[Dataset records Boundary: Start]
(** * xlam-server: the backend adaptation layer

    A shallow embedding of [src/engine.py] and [src/formatting.py]:
    tool formatting, the three backend adapters, the dispatch router, the
    response normaliser and the function-call extractor, followed by the
    properties the specification states about them.

    Conventions.
    - A Python [str] is a list of Unicode code points.
    - Python values are the JSON-shaped values that flow through the gateway
      (request bodies, configuration dictionaries, backend replies); a [dict]
      is an association list in insertion order, its keys are strings.
    - Everything the interpreter or the outside world decides is gathered in
      the class [World]: the salted string hash, the textual form of floats
      and the quoting of [repr], the process environment and the replies of
      the backends.
    - The limits of the interpreter that data can reach are modelled: the
      conversions between integers and text raise [ValueError] beyond
      [int_max_str_digits] digits, and [json.dumps], [json.loads] and
      [repr] raise [RecursionError] on containers nested deeper than the
      interpreter allows where they are called, a depth the [World] gives.
      The values of the configuration (strings of the environment, or what
      the operator sets) are rendered without these limits, and the text of
      a hash is that of a machine word. Memory is not modelled; log records
      are not part of the trace. *)

From Stdlib Require Import List ZArith NArith Lia Bool String Ascii.
From Stdlib Require Import PrimFloat DecimalString.
From Stdlib Require DecimalFacts DecimalPos.
Import ListNotations.

Local Open Scope N_scope.

(* ===================================================================== *)
(** ** Strings                                                            *)
(* ===================================================================== *)

Definition char := N.
Definition str := list char.

(** [py "abc"] is the Python string written [abc]. *)
Definition py (s : string) : str := map N_of_ascii (list_ascii_of_string s).

(** [pyq] reads a literal in which a backquote stands for the double quote. *)
Definition pyq (s : string) : str :=
  map (fun c => if c =? 96 then 34 else c) (py s).

Fixpoint str_eqb (a b : str) : bool :=
  match a, b with
  | [], [] => true
  | x :: a', y :: b' => (x =? y) && str_eqb a' b'
  | _, _ => false
  end.

Fixpoint startswith (p s : str) : bool :=
  match p, s with
  | [], _ => true
  | x :: p', y :: s' => (x =? y) && startswith p' s'
  | _ :: _, [] => false
  end.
[Dataset records Boundary: End]
» **Problem to work on**
Leaving out every line before the one with "Definition pyq (s", print the rest of the listing above exactly, through its final line.

» **Exercise response**
Definition pyq (s : string) : str :=
  map (fun c => if c =? 96 then 34 else c) (py s).

Fixpoint str_eqb (a b : str) : bool :=
  match a, b with
  | [], [] => true
  | x :: a', y :: b' => (x =? y) && str_eqb a' b'
  | _, _ => false
  end.

Fixpoint startswith (p s : str) : bool :=
  match p, s with
  | [], _ => true
  | x :: p', y :: s' => (x =? y) && startswith p' s'
  | _ :: _, [] => false
  end.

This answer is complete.